The results have been seen in the number of committee reports issued. I exclude from this committees like the Senate Standing Committee for the Scrutiny of Bills whose reports come in every week as a routine matter. If one takes the legislative and general purpose committee reports, interim, progress and final, one sees that whereas back in 1976 16 reports were set down, in 1977 there were again 16 reports, in 1978, 24 reports, and in 1979, 16 reports, while after that period there is a decline. In 1980 there were 11 reports; in 1981, 10 reports; in 1982, 14 reports; in 1983, 10 reports-and so far, in 1984, five reports. So there is a decline in the number of such reports.

When I raised this matter on a previous occasion, Senator Grimes said that maybe the reports are now longer and more extensive. My experience is that that is far from the truth. There is nothing like the high number of reports presented in 1979. One of the reports was the freedom of information report from a committee of mine which sat for about 18 months and which presented a very heavy report. Senator Grimes will remember the reports that we produced on national compensation in 1975. They were very extensive reports that took a long time. My belief is that recent reports have tended to be on the slight side. A number of them are progress reports. Indeed, the output of the committee system in this House-of course, in the other House it is negligible-has been quite deplorable.

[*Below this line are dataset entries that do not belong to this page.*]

(** Without memory for the threads, and without a thread. *)
Definition poor_env : life_env := LifeEnv (fun r => negb (bool_decide (r = RThreads))) true
  (fun r => if bool_decide (r = RCmdproc) then 11 else 0) true true 2 0 0 0 (Answers [] [] [] [] [] UNLOCKED) 0 true.

Definition new_dev : cdev := CDev (str "uio0") (DevNames (str "user_1") (str "vol")) (Some file_handler)
  (Dev 0 0 0 0 0 false false (str "file/img") None (hm_private file_handler)) 0 0 rdev0 None.

Lemma start_failure_unnoticed_witness :
  exists c' h, dev_added poor_env (LSt (∅ : demo_k) lib_res new_dev) = Some (0, LSt ∅ h c') /\
    (io_wq_threads c' = None /\ RIoLock ∉ h /\ forall i, RWorker i ∉ h) /\
    (RCmdproc ∉ h /\ forall e', dev_removed e' (LSt (∅ : demo_k) h c') = None).
Proof.
  destruct (start_failure_unnoticed poor_env (∅ : demo_k) new_dev) as (c' & h & E & H1 & H2).
  - split; [by intros []|done].
  - cbn. lia.
  - split; [done|]. split; [exists 512, 1048576, 512; split_and!; first [by vm_compute|unfold INT_MAX; lia]|by split_and!].
  - exists c', h. split; [exact E|]. split; [by apply H1|by apply H2].
Defined.
(** A device of the kernel gets the names it has in configfs, and the handler
    that was registered for the first part of its configuration string,
    provided no other registered subtype begins with that part; if an earlier
    one does, the device gets that handler instead. *)
Theorem device_finds_handler g handlers hba name sub path i (h : tcmulib_handler)
  (Hg : registered g) (Hsub : subtype <$> handlers = rh_subtype <$> g)
  (Hhba : 0 <= hba < 10 ^ 10) (Hname : no_slash name) (Hlen : (length name <= 127)%nat)
  (Hs : no_slash sub) (Hpath : (length sub + length path < 4095)%nat)
  (Hi : handlers !! i = Some h) (Hh : subtype h = sub) :
  let cfg := sub ++ str "/" ++ path in
  parse_cfgstring (kernel_name hba name cfg) = Some (DevNames (str "user_" ++ dec hba) name, cfg) /\
  ((forall h', h' ∈ handlers -> starts_with sub (subtype h') = true -> subtype h' = sub) ->
   find_handler handlers cfg = Some h) /\
  (forall j h', (j < i)%nat -> handlers !! j = Some h' -> starts_with sub (subtype h') = true ->
   exists h'', find_handler handlers cfg = Some h'' /\ subtype h'' <> sub).
Proof.
  intros cfg. assert (upto_slash cfg = sub) as Hup by (by apply upto_slash_app).
  pose proof (registered_distinct g Hg) as Hd. rewrite <- Hsub in Hd.
  assert (forall j h', handlers !! j = Some h' -> subtype h' = sub -> j = i) as Huniq.
  { intros j h' Hj Hj'. eapply NoDup_lookup; [exact Hd| |]; rewrite list_lookup_fmap.
    - by rewrite Hj.
    - rewrite Hi. cbn. by rewrite Hh, Hj'. }
  unfold find_handler. rewrite Hup. split; [|split].
  - apply parse_kernel_name; [done..|]. unfold cfg, PATH_MAX. rewrite !length_app. cbn [length str]. change (length (str "/")) with 1%nat. lia.
  - intros Hext. destruct (find_exists (fun x => starts_with sub (subtype x)) handlers i h Hi) as [y Hy];
      [rewrite Hh; apply starts_with_self|].
    rewrite Hy. destruct (find_first _ _ _ Hy) as (j & Hj & Hm & _).
    assert (j = i) as -> by (apply (Huniq j y Hj), (Hext y); [by eapply list_elem_of_lookup_2|done]). by simplify_eq.
  - intros j h' Hlt Hj Hm. destruct (find_exists (fun x => starts_with sub (subtype x)) handlers j h' Hj Hm) as [y Hy].
    exists y. split; [done|]. destruct (find_first _ _ _ Hy) as (j' & Hj' & _ & Hmin). specialize (Hmin j h' Hj Hm).
    intros Hs'. pose proof (Huniq j' y Hj' Hs'). lia.
Qed.

(** Two handlers, of which the first has a subtype that begins with that of the
    second: the second one never gets a device. *)
Definition two_registered : list rhandler_ref :=
  (tcmur_register_handler (tcmur_register_handler [] (Rh 1 (str "file_zbc") false)).1 (Rh 2 (str "file") false)).1.
Definition two_handlers : list tcmulib_handler :=
  [TH (str "file_zbc") None (hm_private file_handler) false; file_handler].

Lemma device_finds_handler_witness :
  let cfg := str "file" ++ str "/" ++ str "img" in
  parse_cfgstring (kernel_name 1 (str "vol") cfg) = Some (DevNames (str "user_" ++ dec 1) (str "vol"), cfg) /\
  ((forall h', h' ∈ two_handlers -> starts_with (str "file") (subtype h') = true -> subtype h' = str "file") ->
   find_handler two_handlers cfg = Some file_handler) /\
  (forall j h', (j < 1)%nat -> two_handlers !! j = Some h' -> starts_with (str "file") (subtype h') = true ->
   exists h'', find_handler two_handlers cfg = Some h'' /\ subtype h'' <> str "file").
Proof.
  apply (device_finds_handler two_registered two_handlers 1 (str "vol") (str "file") (str "img") 1 file_handler).
  - apply RegAdd, RegAdd, RegNone.
  - by vm_compute.
  - lia.
  - by repeat constructor.
  - cbn. lia.
  - by repeat constructor.
  - cbn. lia.
  - done.
  - done.
Defined.
(** [src tcmu-runner/file_optical.c fbo_emulate_allow_medium_removal] *)
Definition fbo_emulate_allow_medium_removal (cdb : list Z) (s : fcmd) : fresult :=
  Some (fc_set_st s (if negb (Z.land (byte_at cdb 4) 0x01 =? 0) then fb_on (fc_st s) FBO_PREV_EJECT
                     else fb_off (fc_st s) FBO_PREV_EJECT), TCMU_STS_OK).

(** ** READ TOC *)

(** The largest address that has the form 00:FF:3B:4A.
    [src tcmu-runner/file_optical.c 497-499 fbo_emulate_read_toc] *)
Definition toc_max : Z := (0xff * CD_SECS + CD_SECS - 1) * CD_FRAMES + CD_FRAMES - 1 - CD_MSF_OFFSET.

(** [src tcmu-runner/file_optical.c 483-518 fbo_emulate_read_toc] *)
Definition fbo_toc_formatted (st : fbo_state) (time_bit : bool) : option (list Z) :=
  let buf := zeros 512 in
  buf ← bset1 buf 1 0x12;
  buf ← bset1 buf 2 1;
  buf ← bset1 buf 3 1;
  buf ← bset1 buf 5 0x14;
  buf ← bset1 buf 6 1;
  buf ← (if time_bit then bset1 buf 10 CDROM_MSF else Some buf);
  buf ← bset1 buf 13 (if fb_has st FBO_READ_ONLY then 0x14 else 0x17);
  buf ← bset1 buf 14 CDROM_LEADOUT;
  if time_bit then
    if toc_max <=? fb_num_lbas st then
      buf ← bset1 buf 17 0xff;
      buf ← bset1 buf 18 (CD_SECS - 1);
      bset1 buf 19 (CD_FRAMES - 1)
    else
      buf ← bset1 buf 17 ((fb_num_lbas st / CD_FRAMES + 2) / CD_SECS);
      buf ← bset1 buf 18 ((fb_num_lbas st / CD_FRAMES + 2) mod CD_SECS);
      bset1 buf 19 (fb_num_lbas st mod CD_FRAMES)
  else put_unaligned_be32 (u32 (fb_num_lbas st)) buf 16.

I do not raise this as a party political matter. I am more concerned with the state of the Parliament. As this one fades away prematurely, that adds to cynicism. In dealing in this Parliament with constitutional amendments the Government has constantly changed its mind, so that an attitude of complete cynicism has developed in regard to constitutional change. Reports such as those of Mr Justice Kirby and the Law Reform Commission remain unattended to. This Government promised that it would do better than the Fraser Government in that it would not take six months to respond to committee reports; it would do it in three months. Yet last night I referred to two reports of the Constitutional and Legal Affairs Committee which are 18 to 20 months old. One was produced in the dying days of the Fraser Government and one was produced early in the term of this Government. They have not yet been responded to and they deal with important matters. One related to the reversal of the onus of proof, a matter which was debated today. The Government neglects to respond to the serious recommendations in that report. It has not responded in any satisfactory way to the urgent request for attention by the Labor Chairman of the Committee. A report dealing with the qualifications of members of Parliament has recently been responded to but another one, to which I also referred last night, remains unattended to after a long period.

I believe that the combination of the neglect by the Government to attend to committee reports, neglect by Government members and senators of their real service on committees and the general shoddiness and misuse of parliament has affected the whole standards of behaviour in the Parliament, which is very much a responsibility of Government. The Government has had the opportunity of doing the things that Bob Hawke promised he would do and did not do. An attitude of cynicism has developed in the community towards the Parliament. The gallup polls show that some years ago parliamentarians had a reasonable reputation. Now their reputation is at rock bottom. That is something of which I think we ought to be ashamed. We should see the end of this Parliament, premature though it is, with a sense of relief that one of the unmourned parliaments of this country will go. Let us hope that in the next one there will be a better government and that it will act more responsibly in carrying out its promises in this area.